Each line from the one with "an argument. *)" through the last line of the records must be output exactly, both ends included.
[[ Data under study open ]]
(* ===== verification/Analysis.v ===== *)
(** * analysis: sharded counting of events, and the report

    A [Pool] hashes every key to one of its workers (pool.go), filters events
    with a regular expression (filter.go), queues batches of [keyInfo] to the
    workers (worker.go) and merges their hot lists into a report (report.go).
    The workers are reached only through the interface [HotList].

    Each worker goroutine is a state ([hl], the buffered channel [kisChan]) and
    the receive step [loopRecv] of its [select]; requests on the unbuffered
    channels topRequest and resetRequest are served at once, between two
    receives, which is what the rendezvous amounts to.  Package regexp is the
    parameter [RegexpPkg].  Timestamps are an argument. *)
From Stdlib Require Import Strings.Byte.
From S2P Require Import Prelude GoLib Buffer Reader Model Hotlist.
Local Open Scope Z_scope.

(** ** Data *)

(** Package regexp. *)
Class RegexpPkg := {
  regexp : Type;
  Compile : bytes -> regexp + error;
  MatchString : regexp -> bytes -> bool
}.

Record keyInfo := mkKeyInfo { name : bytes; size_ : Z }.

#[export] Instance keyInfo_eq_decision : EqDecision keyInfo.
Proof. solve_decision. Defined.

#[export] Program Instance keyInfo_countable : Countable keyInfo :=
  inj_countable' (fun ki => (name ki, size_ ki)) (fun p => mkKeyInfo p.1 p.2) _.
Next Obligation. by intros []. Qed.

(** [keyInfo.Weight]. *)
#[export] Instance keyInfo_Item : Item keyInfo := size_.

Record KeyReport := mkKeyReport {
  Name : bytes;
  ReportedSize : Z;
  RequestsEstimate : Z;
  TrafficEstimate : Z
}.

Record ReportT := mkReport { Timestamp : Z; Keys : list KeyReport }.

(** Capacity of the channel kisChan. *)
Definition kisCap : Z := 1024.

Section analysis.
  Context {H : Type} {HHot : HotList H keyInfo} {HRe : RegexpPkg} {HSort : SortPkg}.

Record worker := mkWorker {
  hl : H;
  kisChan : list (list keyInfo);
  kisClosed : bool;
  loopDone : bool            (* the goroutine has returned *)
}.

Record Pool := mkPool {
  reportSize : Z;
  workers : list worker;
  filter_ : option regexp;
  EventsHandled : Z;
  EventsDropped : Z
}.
[[ Data under study closed ]]
- Task output:
    parameter [RegexpPkg].  Timestamps are an argument. *)
From Stdlib Require Import Strings.Byte.
From S2P Require Import Prelude GoLib Buffer Reader Model Hotlist.
Local Open Scope Z_scope.

(** ** Data *)

(** Package regexp. *)
Class RegexpPkg := {
  regexp : Type;
  Compile : bytes -> regexp + error;
  MatchString : regexp -> bytes -> bool
}.

Record keyInfo := mkKeyInfo { name : bytes; size_ : Z }.

#[export] Instance keyInfo_eq_decision : EqDecision keyInfo.
Proof. solve_decision. Defined.

#[export] Program Instance keyInfo_countable : Countable keyInfo :=
  inj_countable' (fun ki => (name ki, size_ ki)) (fun p => mkKeyInfo p.1 p.2) _.
Next Obligation. by intros []. Qed.

(** [keyInfo.Weight]. *)
#[export] Instance keyInfo_Item : Item keyInfo := size_.

Record KeyReport := mkKeyReport {
  Name : bytes;
  ReportedSize : Z;
  RequestsEstimate : Z;
  TrafficEstimate : Z
}.

Record ReportT := mkReport { Timestamp : Z; Keys : list KeyReport }.

(** Capacity of the channel kisChan. *)
Definition kisCap : Z := 1024.

Section analysis.
  Context {H : Type} {HHot : HotList H keyInfo} {HRe : RegexpPkg} {HSort : SortPkg}.

Record worker := mkWorker {
  hl : H;
  kisChan : list (list keyInfo);
  kisClosed : bool;
  loopDone : bool            (* the goroutine has returned *)
}.

Record Pool := mkPool {
  reportSize : Z;
  workers : list worker;
  filter_ : option regexp;
  EventsHandled : Z;
  EventsDropped : Z
}.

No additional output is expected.